5 ab workout myths busted - including why crunches alone won’t work
Think you can’t eat carbs and have a flat tum? We bust those belly myths and reveal what really helps you get a firmer core...
Working out your abs can build core strength, develop visible muscle around your stomach, and improve your balance, posture, and circulation. But there's a lot of inaccurate information out there about how to actually work these muscles.
While you can use one of the best ab rollers or add the best abs workout into your routine, there are plenty of other ways to develop strength.
But, do you think you can’t eat carbs and have a flat tum? Or that just doing sit-ups will give you a six pack? Not necessarily true.
To help you in your quest for a tight, toned tum, we bust the belly myths and reveal what really helps you get a firmer core...
Abs workout myth #1: You have to do hundreds of stomach crunches to get rock-hard abs
Knocking out 50 crunches a week to get your abs in shape? You may be doing more harm than good. They’re notorious for bad technique – jutting your neck out as you curl up can create enormous strain.

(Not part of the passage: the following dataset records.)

Lemma retry_esgotado_witness :
  (scrape_com_retry
     (fun t => if t =? 3 then Levanta (Excecao 7) else Retorna []) 3).2
  = Levanta (Excecao 7).
Proof.
  apply (retry_esgotado (fun t => if t =? 3 then Levanta (Excecao 7) else Retorna []) 3);
    [lia | | reflexivity].
  intros k Hk (p & ps & H). destruct (k =? 3); discriminate.
Defined.

(** C4: for [max_tentativas >= 1], the result is that of the first
    attempt [i] that returns at least one record, after a delay of
    [2^k] following each earlier attempt [k]; when no attempt is
    successful, every attempt but the last is followed by its delay
    [2^k]; and with exceptions on attempts 1 and 2 and [[recordA]] on
    attempt 3 of 3, [[recordA]] is returned after delays 2 and 4. *)
Theorem retry_primeiro_sucesso (scrape : Z -> py (list produto)) (max_tentativas : Z) :
  1 <= max_tentativas ->
  (forall i p ps,
     1 <= i <= max_tentativas -> scrape i = Retorna (p :: ps) ->
     (forall k, 1 <= k < i -> ~ sucesso (scrape k)) ->
     scrape_com_retry scrape max_tentativas
     = (Z.pow 2 <$> seqZ 1 (i - 1), Retorna (p :: ps)))
  /\ ((forall k, 1 <= k <= max_tentativas -> ~ sucesso (scrape k)) ->
      (scrape_com_retry scrape max_tentativas).1
      = Z.pow 2 <$> seqZ 1 (max_tentativas - 1))
  /\ (forall (recordA : produto) e1 e2,
        scrape_com_retry
          (fun t => if t =? 1 then Levanta e1
                    else if t =? 2 then Levanta e2 else Retorna [recordA]) 3
        = ([2; 4], Retorna [recordA])).
Proof.
  intros Hmax. split; [| split].
  - intros i p ps Hi Hs Hk. unfold scrape_com_retry.
    rewrite (tentar_ate_sucesso scrape max_tentativas i p ps (proj2 Hi) Hs
               (Z.to_nat (i - 1))); [reflexivity | reflexivity | lia | lia |].
    intros k Hk'. apply Hk. lia.
  - intros Hk. unfold scrape_com_retry.
    replace (seqZ 1 max_tentativas) with (seqZ 1 (max_tentativas + 1 - 1))
      by (f_equal; lia).
    by rewrite (tentar_sem_sucesso scrape max_tentativas (Z.to_nat (max_tentativas - 1)));
      [| reflexivity | lia | exact Hk].
  - intros recordA e1 e2. reflexivity.
Qed.

Lemma retry_primeiro_sucesso_witness :
  scrape_com_retry
    (fun t => if t <? 3 then Levanta (Excecao 1)
              else Retorna [ {[ "link"%string := VStr "https://loja/p" ]} ]) 4
  = ([2; 4], Retorna [ {[ "link"%string := VStr "https://loja/p" ]} ]).
Proof.
  apply (proj1 (retry_primeiro_sucesso
                  (fun t => if t <? 3 then Levanta (Excecao 1)
                            else Retorna [ {[ "link"%string := VStr "https://loja/p" ]} ]) 4
                  ltac:(lia)) 3); [lia | reflexivity |].
  intros k Hk (p & ps & H).
  assert (k = 1 \/ k = 2) as [-> | ->] by lia; discriminate.
Defined.
Lemma active_after_ensure (cfg : settings) (st : state) :
  active_rules cfg (snd (ensure_default_rules cfg st)) = DEFAULT_RULES cfg.
Proof.
  unfold active_rules, ensure_default_rules, execute.
  cbn [snd ref_rules tick].
  destruct (existsb is_upload_rules (ref_rules st)) eqn:E.
  - pose proof (upsert_rules_found cfg _ E) as H.
    destruct (List.find _ _) as [row |]; [| discriminate].
    now injection H.
  - rewrite (ListFacts.find_app_none _ _ _ (no_rules_not_found _ E)).
    reflexivity.
Qed.

(** After [ensure_default_rules], which runs at start-up, the active
    rules are the default ones, whatever the rule table held, and they
    require primary_axis: an upload whose primary_axis is None or empty
    is rejected with the missing-fields error naming it, before anything
    is written.  An upload that passes and has its primary_axis derived
    by the deterministic rule carries a primary_axis that is not empty
    and is whitespace only. *)
Theorem default_rules_require_primary_axis (cfg : settings)
    (pdf_bytes : Sha256.bytes) (meta : Meta.t) (actor : string)
    (force_new_version : bool) (st : state) :
  let st1 := snd (ensure_default_rules cfg st) in
  let r := ingest_request cfg pdf_bytes meta actor force_new_version st1 in
  active_rules cfg st1 = DEFAULT_RULES cfg
  /\ (Meta.primary_axis meta = None \/ Meta.primary_axis meta = Some "" ->
      exists missing,
        r = (Raise (Rules.MissingRequiredFields missing), draw st1)
        /\ In "primary_axis" missing)
  /\ (Rules.enforce_upload_rules (active_rules cfg st1) (Meta.get meta)
      = inr tt ->
      snd (fst (resolve_primary_axis meta)) = "DETERMINISTIC_RULE" ->
      exists s, Meta.primary_axis meta = Some s /\ s <> "" /\ strip s = "").
Proof.
  intros st1 r. pose proof (active_after_ensure cfg st) as Hact.
  fold st1 in Hact. split; [exact Hact |].
  assert (Hblank : forall f l,
            Rules.required_fields (DEFAULT_RULES cfg) = Some l ->
            In f l -> Rules.is_blank_value (Meta.get meta f) = true ->
            exists missing,
              Rules.enforce_upload_rules (DEFAULT_RULES cfg) (Meta.get meta)
              = inl (Rules.MissingRequiredFields missing)
              /\ In f missing).
  { intros f l Hl Hin Hb. unfold Rules.enforce_upload_rules. rewrite Hl.
    assert (Hf : In f (filter
                         (fun f => Rules.is_blank_value (Meta.get meta f))
                         l)) by (apply filter_In; now split).
    destruct (filter _ l) as [|x t]; [destruct Hf |].
    eexists. split; [reflexivity | exact Hf]. }
  split.
  - intros Hpa.
    destruct (Hblank "primary_axis" _ eq_refl) as [missing [He Hin]].
    + simpl. tauto.
    + unfold Meta.get. simpl. destruct Hpa as [-> | ->]; reflexivity.
    + exists missing. split; [| exact Hin].
      subst r. rewrite ingest_request_parts. cbv zeta.
      rewrite Hact, He. reflexivity.
  - rewrite Hact. intros Hpass Hsrc.
    apply (proj1 (proj1 (enforce_upload_rules_spec _ _))) in Hpass.
    simpl in Hpass. rewrite Forall_forall in Hpass.
    assert (Hpa : Rules.is_blank_value (Meta.get meta "primary_axis")
                  = false) by (apply Hpass; simpl; tauto).
    unfold Meta.get in Hpa. simpl in Hpa.
    unfold resolve_primary_axis, primary_axis_supplied in Hsrc.
    destruct (Meta.primary_axis meta) as [s |]; [| discriminate].
    exists s. split; [reflexivity |].
    destruct s as [|c s]; [discriminate |]. split; [discriminate |].
    cbn [truthy andb] in Hsrc.
    destruct (strip (String c s)) eqn:Es; [reflexivity |].
    simpl in Hsrc. discriminate.
Qed.

End LoaderFacts.

(* ------------------------------------------------------------------ *)
(** ** The orchestrator: the dedupe shortcut and the audit trail *)

Module RequestFacts.
Import Store Run Registry Ingestion System SystemFacts AuditChain Json PyStr.
Import IngestionFacts.

Lemma dedupe_match_sha (sha : string) (meta : Meta.t) (st : state)
    (ex : Existing.t) :
  dedupe_match sha meta st = Some ex -> Existing.sha256 ex = sha.
Proof.
  unfold dedupe_match, dedupe_on_file.
  destruct (List.find _ (evidence_files st)) as [f |]; [| discriminate].
  destruct (List.find _ (versions_of_file sha (Ev.file_id f) st));
    [| discriminate].
  now intros [= <-].
Qed.

(** What [_dedupe_match_existing] returns exists: an evidence row with
    the hash, a version on that file with the hash, and the document of
    that version, whose four metadata columns are those of the
    request. *)
Theorem dedupe_match_is_sound (sha : string) (meta : Meta.t) (st : state)
    (ex : Existing.t) :
  dedupe_match sha meta st = Some ex ->
  Existing.sha256 ex = sha
  /\ exists f v d,
       In f (evidence_files st) /\ In v (document_versions st)
       /\ In d (documents st)
       /\ Ev.sha256 f = sha
       /\ Ev.file_id f = Existing.file_id ex
       /\ Ver.raw_sha256 v = sha
       /\ Ver.file_id v = Some (Existing.file_id ex)
       /\ Ver.version_id v = Existing.version_id ex
       /\ Ver.document_id v = Existing.document_id ex
       /\ Doc.document_id d = Existing.document_id ex
       /\ Doc.title d = Meta.title meta
       /\ Doc.jurisdiction d = Meta.jurisdiction meta
       /\ Doc.regulation_family d = Meta.regulation_family meta
       /\ Doc.instrument_type d = Meta.instrument_type meta.
Proof.
  unfold dedupe_match, dedupe_on_file.
  destruct (List.find _ (evidence_files st)) as [f |] eqn:Ff;
    [| discriminate].
  destruct (List.find _ (versions_of_file sha (Ev.file_id f) st))
    as [[v d] |] eqn:Fv; [| discriminate].
  intros [= <-]. cbn [Existing.sha256 Existing.file_id Existing.version_id
                       Existing.document_id fst].
  split; [reflexivity |].
  apply find_some in Ff as [Hf Hsha]. apply String.eqb_eq in Hsha.
  apply find_some in Fv as [Hin Hmeta]. cbn [snd] in Hmeta.
  unfold versions_of_file in Hin. apply order_by_desc_in in Hin.
  apply in_flat_map in Hin as [v' [Hv Hd]].
  apply in_map_iff in Hd as [d' [[= -> ->] Hd]].
  apply filter_In in Hv as [Hv Hcond].
  apply filter_In in Hd as [Hd Hid].
  apply andb_true_iff in Hcond as [Hvsha Hfile].
  apply String.eqb_eq in Hvsha, Hid.
  destruct (Ver.file_id v) as [fid |] eqn:Efid; [| discriminate].
  apply String.eqb_eq in Hfile. subst fid.
  unfold same_metadata in Hmeta.
  apply andb_true_iff in Hmeta as [Hmeta Hi].
  apply andb_true_iff in Hmeta as [Hmeta Ht].
  apply andb_true_iff in Hmeta as [Hj Hfam].
  apply String.eqb_eq in Hi, Ht, Hj, Hfam.
  exists f, v, d. repeat split; assumption.
Qed.

Lemma dedupe_match_is_sound_witness :
  dedupe_match (sha256_bytes sample_pdf) (sample_meta "EU CBAM" None)
    one_version
  = Some {| Existing.document_id := "d1"; Existing.version_id := "v1";
            Existing.file_id := "f1";
            Existing.sha256 := sha256_bytes sample_pdf |}
  /\ exists f v d,
       In f (evidence_files one_version)
       /\ In v (document_versions one_version)
       /\ In d (documents one_version)
       /\ Ev.file_id f = "f1" /\ Ver.version_id v = "v1"
       /\ Doc.document_id d = "d1" /\ Doc.title d = "EU CBAM".
Proof.
  assert (H : dedupe_match (sha256_bytes sample_pdf)
                (sample_meta "EU CBAM" None) one_version
              = Some {| Existing.document_id := "d1";
                        Existing.version_id := "v1";
                        Existing.file_id := "f1";
                        Existing.sha256 := sha256_bytes sample_pdf |})
    by (vm_compute; reflexivity).
  split; [exact H |].
  destruct (dedupe_match_is_sound _ _ _ _ H)
    as (_ & f & v & d & Hf & Hv & Hd & _ & Ef & _ & _ & Ev & _ & Ed & Et & _).
  exists f, v, d. repeat split; assumption.
Defined.

(** The dedupe shortcut: an upload that passes validation, is not
    forced, and for which [_dedupe_match_existing] finds a version, is
    answered 200 DEDUP_RETURN_EXISTING with the identifiers found, the
    hash, and the primary_axis_source the document has now; it writes no
    document, version, evidence row, suggestion or object, and adds four
    audit rows, the last one on the version found. *)
Theorem dedupe_shortcut_writes_audit_only (cfg : settings)
    (pdf_bytes : Sha256.bytes) (meta : Meta.t) (actor : string)
    (st : state) (ex : Existing.t) :
  Rules.enforce_upload_rules (active_rules cfg st) (Meta.get meta) = inr tt ->
  too_large (max_mb_of cfg (active_rules cfg st)) pdf_bytes = false ->
  dedupe_match (sha256_bytes pdf_bytes) meta st = Some ex ->
  let r := ingest_request cfg pdf_bytes meta actor false st in
  (exists resp,
     fst r = Ok resp
     /\ Response.http_status resp = 200%Z
     /\ Response.ingestion_status resp = "DEDUP_RETURN_EXISTING"
     /\ Response.document_id resp = Existing.document_id ex
     /\ Response.version_id resp = Existing.version_id ex
     /\ Response.file_id resp = Existing.file_id ex
     /\ Response.sha256 resp = sha256_bytes pdf_bytes
     /\ Response.primary_axis_source resp
        = match document_with_id (Existing.document_id ex) st with
          | Some d => Doc.primary_axis_source d
          | None => None
          end
     /\ Response.primary_axis_suggestion resp = None)
  /\ documents (snd r) = documents st
  /\ document_versions (snd r) = document_versions st
  /\ evidence_files (snd r) = evidence_files st
  /\ primary_axis_suggestions (snd r) = primary_axis_suggestions st
  /\ objects (snd r) = objects st
  /\ exists rows last,
       audit_log (snd r) = (audit_log st ++ rows ++ [last])%list
       /\ map Aud.action rows
          = ["EPIC1.REQUEST.RECEIVED"; "EPIC1.FINGERPRINT.COMPUTED";
             "EPIC1.DEDUP.CHECKED"]
       /\ Aud.action last = "EPIC1.DEDUP.SHORTCIRCUIT_RETURNED"
       /\ Aud.entity_type last = "version"
       /\ Aud.entity_id last = Existing.version_id ex.
Proof.
  intros Hrules Hsize Hex r. subst r.
  rewrite ingest_request_parts. cbv zeta. rewrite Hrules, Hsize, Hex.
  cbn [fst snd]. split.
  - eexists. split; [reflexivity |].
    unfold dedupe_response. cbn.
    repeat split. exact (dedupe_match_sha _ _ _ _ Hex).
  - split; [reflexivity |]. split; [reflexivity |]. split; [reflexivity |].
    split; [reflexivity |]. split; [reflexivity |].
    eexists [_; _; _], _. split.
    + unfold written, checked, written.
      cbn [audit_log tick set_audit_log draw].
      rewrite <- !app_assoc. reflexivity.
    + repeat split.
Qed.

‘People often bash out a set with little thought given to form or time under tension,’ explains Amy Tarr, founder of personal training company Giant Leap Training. ‘This can lead to your hip flexors taking over, making them short and tight.’
So if you’re going to do them, make sure you do them right (see our how to do a crunch guide for detailed instructions) and do them slowly. But if you’re looking for a longer, leaner silhouette, try these oblique (side) exercises…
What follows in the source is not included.